- [Work to be completed]: Two lines below mark the span: the one containing "rewrite (filter_ext_in (fun" and the one containing "(* ===== verification/GroupRounds.v ===== *)". Set down both, plus every line between, exactly as they stand, and nothing else.

- [Records for this exercise]:
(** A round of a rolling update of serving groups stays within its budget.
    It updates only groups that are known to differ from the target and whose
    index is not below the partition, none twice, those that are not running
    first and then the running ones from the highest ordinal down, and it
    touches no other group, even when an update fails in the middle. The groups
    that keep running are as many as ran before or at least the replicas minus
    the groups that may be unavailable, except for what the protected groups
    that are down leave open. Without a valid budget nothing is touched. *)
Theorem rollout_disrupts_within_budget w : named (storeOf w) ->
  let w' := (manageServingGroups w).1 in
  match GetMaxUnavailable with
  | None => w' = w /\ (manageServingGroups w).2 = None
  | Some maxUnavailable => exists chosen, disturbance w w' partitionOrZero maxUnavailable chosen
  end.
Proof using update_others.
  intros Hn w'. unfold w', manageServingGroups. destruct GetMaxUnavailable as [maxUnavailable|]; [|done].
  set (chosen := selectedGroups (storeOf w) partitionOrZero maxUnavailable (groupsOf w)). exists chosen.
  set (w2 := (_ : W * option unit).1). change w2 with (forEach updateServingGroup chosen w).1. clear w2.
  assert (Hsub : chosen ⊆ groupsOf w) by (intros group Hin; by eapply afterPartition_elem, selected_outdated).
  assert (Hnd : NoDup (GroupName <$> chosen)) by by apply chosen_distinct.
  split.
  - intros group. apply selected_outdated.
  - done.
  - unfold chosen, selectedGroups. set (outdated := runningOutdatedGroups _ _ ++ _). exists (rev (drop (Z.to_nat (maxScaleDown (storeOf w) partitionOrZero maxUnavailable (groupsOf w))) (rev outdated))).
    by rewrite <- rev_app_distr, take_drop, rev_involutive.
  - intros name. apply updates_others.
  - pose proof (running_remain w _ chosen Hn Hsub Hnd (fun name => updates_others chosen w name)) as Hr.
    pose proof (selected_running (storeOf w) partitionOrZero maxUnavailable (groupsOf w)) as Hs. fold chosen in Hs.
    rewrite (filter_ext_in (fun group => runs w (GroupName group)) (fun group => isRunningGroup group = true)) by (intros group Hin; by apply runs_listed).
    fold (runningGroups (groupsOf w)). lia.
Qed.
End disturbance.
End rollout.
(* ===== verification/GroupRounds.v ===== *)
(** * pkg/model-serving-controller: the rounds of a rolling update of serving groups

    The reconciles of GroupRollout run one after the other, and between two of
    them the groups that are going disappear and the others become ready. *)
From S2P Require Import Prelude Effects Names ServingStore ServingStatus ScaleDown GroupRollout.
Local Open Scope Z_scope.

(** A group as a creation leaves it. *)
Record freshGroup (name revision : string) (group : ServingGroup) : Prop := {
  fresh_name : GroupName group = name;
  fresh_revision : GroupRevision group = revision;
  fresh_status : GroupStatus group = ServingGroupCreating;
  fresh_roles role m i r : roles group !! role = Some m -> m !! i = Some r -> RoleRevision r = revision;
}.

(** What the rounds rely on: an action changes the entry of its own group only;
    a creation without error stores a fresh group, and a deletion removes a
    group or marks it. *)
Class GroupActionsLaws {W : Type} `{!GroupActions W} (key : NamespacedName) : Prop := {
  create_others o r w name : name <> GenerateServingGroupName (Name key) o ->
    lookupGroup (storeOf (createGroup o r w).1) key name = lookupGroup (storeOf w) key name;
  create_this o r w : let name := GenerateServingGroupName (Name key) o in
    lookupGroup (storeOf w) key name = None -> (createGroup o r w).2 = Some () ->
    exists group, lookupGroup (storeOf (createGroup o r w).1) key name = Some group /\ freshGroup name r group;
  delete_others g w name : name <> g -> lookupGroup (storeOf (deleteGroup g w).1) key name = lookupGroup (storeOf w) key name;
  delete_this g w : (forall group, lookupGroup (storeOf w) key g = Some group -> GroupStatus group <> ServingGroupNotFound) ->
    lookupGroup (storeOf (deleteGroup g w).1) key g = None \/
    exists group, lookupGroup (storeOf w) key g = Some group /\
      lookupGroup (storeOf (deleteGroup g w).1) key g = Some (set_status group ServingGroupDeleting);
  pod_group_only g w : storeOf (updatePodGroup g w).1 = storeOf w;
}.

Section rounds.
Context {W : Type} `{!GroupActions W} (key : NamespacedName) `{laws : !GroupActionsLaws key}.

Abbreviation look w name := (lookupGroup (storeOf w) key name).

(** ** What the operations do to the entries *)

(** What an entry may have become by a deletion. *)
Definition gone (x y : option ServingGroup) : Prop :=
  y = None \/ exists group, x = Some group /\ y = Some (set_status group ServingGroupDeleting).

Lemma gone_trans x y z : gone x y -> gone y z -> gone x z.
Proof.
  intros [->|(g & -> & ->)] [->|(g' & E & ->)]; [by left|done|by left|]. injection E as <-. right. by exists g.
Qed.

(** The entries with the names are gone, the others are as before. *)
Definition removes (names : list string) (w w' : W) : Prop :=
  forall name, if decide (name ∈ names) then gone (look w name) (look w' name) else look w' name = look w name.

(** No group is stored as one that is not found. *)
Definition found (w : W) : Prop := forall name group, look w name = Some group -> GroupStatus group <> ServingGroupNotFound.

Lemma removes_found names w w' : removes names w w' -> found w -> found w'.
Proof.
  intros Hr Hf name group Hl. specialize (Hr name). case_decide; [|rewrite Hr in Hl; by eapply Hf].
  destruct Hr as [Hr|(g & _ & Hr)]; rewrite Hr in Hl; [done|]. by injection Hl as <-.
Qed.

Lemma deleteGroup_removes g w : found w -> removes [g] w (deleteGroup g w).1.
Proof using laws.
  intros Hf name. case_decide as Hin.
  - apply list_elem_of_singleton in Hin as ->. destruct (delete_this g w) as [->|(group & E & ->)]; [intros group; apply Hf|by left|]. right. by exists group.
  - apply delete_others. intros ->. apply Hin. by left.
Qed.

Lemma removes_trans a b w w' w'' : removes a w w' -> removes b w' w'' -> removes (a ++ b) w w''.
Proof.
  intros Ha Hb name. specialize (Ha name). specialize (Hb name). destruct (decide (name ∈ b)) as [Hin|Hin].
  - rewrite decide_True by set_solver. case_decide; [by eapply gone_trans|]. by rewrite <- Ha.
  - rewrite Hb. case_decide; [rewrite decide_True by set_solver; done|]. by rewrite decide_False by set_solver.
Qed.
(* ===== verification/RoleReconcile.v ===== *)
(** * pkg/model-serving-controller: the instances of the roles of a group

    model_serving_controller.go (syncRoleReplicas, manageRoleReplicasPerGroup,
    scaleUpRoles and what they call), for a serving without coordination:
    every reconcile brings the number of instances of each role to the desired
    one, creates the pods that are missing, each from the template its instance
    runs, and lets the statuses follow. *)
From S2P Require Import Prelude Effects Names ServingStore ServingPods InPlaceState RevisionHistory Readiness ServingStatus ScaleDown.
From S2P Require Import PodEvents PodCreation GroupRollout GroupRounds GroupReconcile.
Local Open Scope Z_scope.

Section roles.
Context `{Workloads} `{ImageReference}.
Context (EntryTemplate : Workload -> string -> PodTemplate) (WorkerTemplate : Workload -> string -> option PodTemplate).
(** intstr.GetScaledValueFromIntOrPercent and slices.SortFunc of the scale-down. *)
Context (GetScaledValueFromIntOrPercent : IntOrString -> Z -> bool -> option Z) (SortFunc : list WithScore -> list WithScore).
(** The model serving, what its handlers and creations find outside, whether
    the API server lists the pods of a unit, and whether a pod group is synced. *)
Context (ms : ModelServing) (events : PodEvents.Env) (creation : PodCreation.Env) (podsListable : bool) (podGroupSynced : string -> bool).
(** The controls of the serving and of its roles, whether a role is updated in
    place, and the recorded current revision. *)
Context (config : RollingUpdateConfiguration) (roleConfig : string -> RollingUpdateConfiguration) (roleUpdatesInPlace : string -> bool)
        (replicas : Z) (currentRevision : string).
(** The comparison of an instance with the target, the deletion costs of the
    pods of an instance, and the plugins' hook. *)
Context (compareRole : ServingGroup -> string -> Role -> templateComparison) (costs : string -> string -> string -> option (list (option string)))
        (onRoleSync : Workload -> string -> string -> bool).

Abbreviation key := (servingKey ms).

- [Exercise answer]:
    rewrite (filter_ext_in (fun group => runs w (GroupName group)) (fun group => isRunningGroup group = true)) by (intros group Hin; by apply runs_listed).
    fold (runningGroups (groupsOf w)). lia.
Qed.
End disturbance.
End rollout.
(* ===== verification/GroupRounds.v ===== *)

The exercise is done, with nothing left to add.